__Task inputs__
• • • • •

(** The trace and the result of a call that does not name [head]. *)
Lemma ssdlite224_rexnet_v1_builds (backbone_weight_path is_freeze_base_net : pyval)
    (num_classes : option pyval) (kwargs : gmap string pyval) (w : World) :
  kwargs !! "head" = None →
  ∃ (model : SSD) (msg : string),
    ssdlite224_rexnet_v1 backbone_weight_path is_freeze_base_net num_classes kwargs w
    = (Ok model, {| metric := metric w;
                    trace := trace w ++ [EvInfo msg []; EvNewSSD model] |})
    ∧ ssd_kwargs model = kwargs ∪ defaults
    ∧ ssd_num_classes model = default (PyInt 80) num_classes
    ∧ head_num_classes (ssd_head model) = default (PyInt 80) num_classes.
Proof.
  intros Hhead. unfold ssdlite224_rexnet_v1.
  set (frozen := {| features := _ |}).
  assert (Hnew : ∀ (r : ReXNetV1) nc hd w',
    (kwargs ∪ defaults) !! "head" = None →
    SSD_new (ReXNetSSDBackbone_init r)
      {| aspect_ratios := map (λ _, [2; 3]) (range 6);
         min_ratio := 2 # 10; max_ratio := 95 # 100 |} (320, 320) nc hd
      (kwargs ∪ defaults) w'
    = (Ok {| ssd_backbone := ReXNetSSDBackbone_init r;
             ssd_anchor_generator :=
               {| aspect_ratios := map (λ _, [2; 3]) (range 6);
                  min_ratio := 2 # 10; max_ratio := 95 # 100 |};
             ssd_size := (320, 320); ssd_num_classes := nc; ssd_head := hd;
             ssd_kwargs := kwargs ∪ defaults |},
       {| metric := metric w';
          trace := trace w' ++ [EvNewSSD
            {| ssd_backbone := ReXNetSSDBackbone_init r;
             ssd_anchor_generator :=
               {| aspect_ratios := map (λ _, [2; 3]) (range 6);
                  min_ratio := 2 # 10; max_ratio := 95 # 100 |};
             ssd_size := (320, 320); ssd_num_classes := nc; ssd_head := hd;
             ssd_kwargs := kwargs ∪ defaults |}] |})).
  { intros r nc hd w' Hh. unfold SSD_new. by rewrite Hh. }
  assert (Hh : (kwargs ∪ defaults) !! "head" = None).
  { apply lookup_union_None. split; [done|apply defaults_head]. }
  destruct (truthy is_freeze_base_net), (is_none backbone_weight_path);
    (run_to_SSD_new retrieve_out_channels_six; rewrite Hnew by done; cbn -[union defaults ReXNetSSDBackbone_init];
     eexists _, _; rewrite <- app_assoc; split; [reflexivity|done]).
Qed.



(** The fallback of [__init__], the metric and the three attributes. *)
Lemma ReXNetSSD_init_runs (rexnet_ssd_model : option SSD) (num_classes : pyval) (w : World) :
  let fn := {| metric_name := "map_2d"; async_mode := true; metric_num_classes := 3 |} in
  ∃ (m : option SSD) (evs : list event),
    ReXNetSSD_init rexnet_ssd_model num_classes w
    = (Ok {| model := m; metric_fn := fn; num_classes := num_classes |},
       {| metric := metric_new fn; trace := (trace w ++ evs) ++ [EvNewMetric fn] |})
    ∧ match rexnet_ssd_model with
      | None =>
          if is_none num_classes
          then ∃ ssd msg, m = Some ssd ∧ ssd_num_classes ssd = PyInt 20
                          ∧ evs = [EvInfo msg []; EvNewSSD ssd]
          else m = None ∧ evs = []
      | Some _ => m = rexnet_ssd_model ∧ evs = []
      end.
Proof.
  intros fn. unfold ReXNetSSD_init.
  destruct rexnet_ssd_model as [ssd|]; [|destruct (is_none num_classes)]; cbn [bool_decide andb].
  - exists (Some ssd), []. rewrite app_nil_r. by split.
  - destruct (ssdlite224_rexnet_v1_builds PyNone PyNone (Some (PyInt 20)) ∅ w
                (lookup_empty _)) as (ssd & msg & Hrun & _ & Hnc & _).
    exists (Some ssd), [EvInfo msg []; EvNewSSD ssd].
    split; [|by eauto].
    rewrite bool_decide_eq_true_2 by done. cbn [andb].
    unfold mbind at 1. unfold M_bind at 1.
    erewrite bind_ok by exact Hrun. done.
  - exists None, []. rewrite app_nil_r. rewrite andb_false_r. by split.
Qed.
End Factory.

(* ===================================================================== *)
(** * Constructing [ReXNetSSD] *)
(* ===================================================================== *)

Section Construction.
Context `{MetricLib} `{!ReXNetLib}.

Lemma ssd_built_app (tr tr' : list event) :
  ssd_built (tr ++ tr') = ssd_built tr ++ ssd_built tr'.
Proof. apply omap_app. Qed.

Lemma metrics_built_app (tr tr' : list event) :
  metrics_built (tr ++ tr') = metrics_built tr ++ metrics_built tr'.
Proof. apply omap_app. Qed.

(** C8: [ReXNetSSD(None, num_classes)] with [num_classes] not [None] builds
    no detector and leaves [self.model] at [None]; the 20-class fallback is
    built exactly when both arguments are [None]; a detector that is given
    is kept. *)
Theorem ReXNetSSD_init_fallback (rexnet_ssd_model : option SSD) (num_classes : pyval)
    (w : World) :
  ∃ (self : ReXNetSSD) (w' : World),
    ReXNetSSD_init rexnet_ssd_model num_classes w = (Ok self, w')
    ∧ match rexnet_ssd_model with
      | None =>
          if is_none num_classes
          then ∃ ssd, model self = Some ssd ∧ ssd_num_classes ssd = PyInt 20
                      ∧ ssd_built (trace w') = ssd_built (trace w) ++ [ssd]
          else model self = None ∧ ssd_built (trace w') = ssd_built (trace w)
      | Some _ =>
          model self = rexnet_ssd_model ∧ ssd_built (trace w') = ssd_built (trace w)
      end.
Proof.
  destruct (ReXNetSSD_init_runs rexnet_ssd_model num_classes w) as (m & evs & Hrun & Hm).
  eexists _, _. split; [exact Hrun|]. cbn [model trace].
  rewrite !ssd_built_app. cbn [ssd_built omap]. rewrite app_nil_r.
  destruct rexnet_ssd_model as [ssd|]; [|destruct (is_none num_classes)].
  - destruct Hm as [-> ->]. by rewrite app_nil_r.
  - destruct Hm as (ssd & msg & -> & Hnc & ->). by exists ssd.
  - destruct Hm as [-> ->]. by rewrite app_nil_r.
Qed.

(** C9: every construction of [ReXNetSSD], whatever [num_classes] and
    whatever detector it is given, builds one metric, with
    [num_classes=3]. *)
Theorem ReXNetSSD_init_metric_three_classes (rexnet_ssd_model : option SSD)
    (num_classes : pyval) (w : World) :
  ∃ (self : ReXNetSSD) (w' : World),
    ReXNetSSD_init rexnet_ssd_model num_classes w = (Ok self, w')
    ∧ metric_fn self
      = {| metric_name := "map_2d"; async_mode := true; metric_num_classes := 3 |}
    ∧ metrics_built (trace w') = metrics_built (trace w) ++ [metric_fn self]
    ∧ metric w' = metric_new (metric_fn self).
Proof.
  destruct (ReXNetSSD_init_runs rexnet_ssd_model num_classes w) as (m & evs & Hrun & Hm).
  eexists _, _. split; [exact Hrun|]. cbn [metric_fn trace metric].
  split; [done|]. split; [|done].
  assert (Hevs : metrics_built evs = []).
  { destruct rexnet_ssd_model as [ssd|]; [|destruct (is_none num_classes)].
    - by destruct Hm as [_ ->].
    - by destruct Hm as (ssd & msg & _ & _ & ->).
    - by destruct Hm as [_ ->]. }
  by rewrite !metrics_built_app, Hevs, app_nil_r.
Qed.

• • • • •

__What you are asked to do__
Check the entries above for the word "that" and copy every line where it turns up.

__Solution for this exercise__
(** The trace and the result of a call that does not name [head]. *)
    built exactly when both arguments are [None]; a detector that is given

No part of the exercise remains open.